I advise those who have just gotten into a relationship to take it slow. Tame each other first. Gradually involve yourselves in each other’s lives. Both of you still need to figure out how you could include one another in your cluttered lives. Like Miss Gutierrez I will quote The Little Prince: “‘One only understands the things that one tames,’ said the fox. ‘Men have no more time to understand anything. They buy things all ready made at the shops. But there is no shop anywhere where one can buy friendship, and so men have no friends any more. If you want a friend, tame me…’”. The fox also has instructions on how to tame him. Read it for yourself. Nyahahaha!
Heartbroken On a Swivel Chair, you just had to work In the same office as your ex? Tsk, tsk, tsk.
Drowning yourself in work is a good start. I guess you have to tough it out until you are released from your bond. Meanwhile, start plotting your next career move. Do not let your love life get in the way of a proper career.
During your free time I strongly suggest that you distract yourself. Retail therapy is not the only thing you can do during your free time. You were an individual with your own interests before you got into a relationship. Pursue those interests again and try out new things.

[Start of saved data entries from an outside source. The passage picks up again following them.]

Lemma fields_from_drop_seps (p : ascii → bool) (n : nat) (cur s : list ascii) :
  Forall (λ c, p c = false) (take n s) → 0 < n ≤ length s →
  fields_from p cur s = emit cur ++ fields p (drop n s).
Proof.
  revert cur s. induction n as [|n IH]; intros cur s Hall Hn; [lia|].
  destruct s as [|c s]; [simpl in Hn; lia|]. simpl in *.
  apply Forall_cons in Hall as [-> Hall].
  destruct n as [|n]; [done|].
  rewrite (IH [] s Hall) by lia. done.
Qed.

Lemma absorb_quiet (pre cur : list ascii) (prev : option ascii)
    (c : ascii) (out : list ascii) :
  prefix_ok pre prev (Some c) →
  (cur ≠ [] → from_option is_word false prev = true) →
  fields_from is_alnum cur (pre ++ c :: out) = fields_from is_alnum cur (c :: out).
Proof.
  intros [->|[-> Hb]] Hprev; [done|].
  destruct cur as [|a cur]; [done|].
  unfold word_boundary in Hb. rewrite Hprev in Hb by done. simpl in Hb.
  assert (is_alnum c = false) as Hc.
  { destruct (is_alnum c) eqn:Hc; [|done]. by rewrite (alnum_is_word c Hc) in Hb. }
  simpl. by rewrite Hc.
Qed.

Lemma absorb_space (pre cur : list ascii) (prev next : option ascii)
    (out : list ascii) :
  prefix_ok pre prev next →
  fields_from is_alnum cur (pre ++ space :: out)
  = emit cur ++ fields is_alnum out.
Proof. by intros [->|[-> _]]. Qed.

When I moved to Metro Manila I did not know anyone except for a classmate, an officemate, and my boss. I had lots of free time and, during those times, I was haunted by questions about whether I did the right thing. To take my mind off such depressing thoughts, I decided to embark on various projects and explore the metropolis, which resulted in shocking results: a) from being borderline obese, I achieved my ideal weight; b) visiting most of the museums I wanted to see; b) watching live shows and Broadway productions and inadvertently being snooty at Christine Reyes who was standing behind me in a queue for one of the shows; c) brushing hands with Karen Davila in a mall; d) having a staring contest with Phil Younghusband, also at a mall; d) visiting some of the sites featured in my grade school Sibika at Kultura books; e) becoming quite adept at commuting around the metro; f) tasting dishes that were unheard of in the provinces (yes, plural) where I come from; g) meeting three of the authors of the books in my collection and having two of them sign their books; and h) getting to write this column.
I must clarify that it is not my intention to name-drop (yuccch!) but to illustrate that if you just step out, you can see and touch many things. I have seen, touched, tasted and heard many things ever since I moved here almost two years ago.
Bilbo Baggins was right when he said, “It’s a dangerous business, Frodo, going out your door. You step onto the road, and if you don’t keep your feet, there’s no knowing where you might be swept off to.”
Go out there and get swept off.
Very truly yours,
Auntie Janey
The opinions expressed in Auntie Janey’s Old-Fashioned Agony Column are those of the agony columnist alone and do not reflect the opinions of the owner and administrator of JessicaRulestheUniverse.com. As with all advice, follow at your own peril.
Would you like Auntie Janey to meddle in your life? Email agoniesforauntiejaney@gmail.com.
September 16th, 2011 at 19:45
Good lord, and I thought I was the only one who would wail along to Kristen Vigard’s version.
Yeah, try being in love with your best friend for the past fifteen or so odd years. Why no, no, I am not bitter at all. Really.
September 16th, 2011 at 23:01
Ejia: My druid would say that by fixating on one person you deny the possibility that there are other people in the world.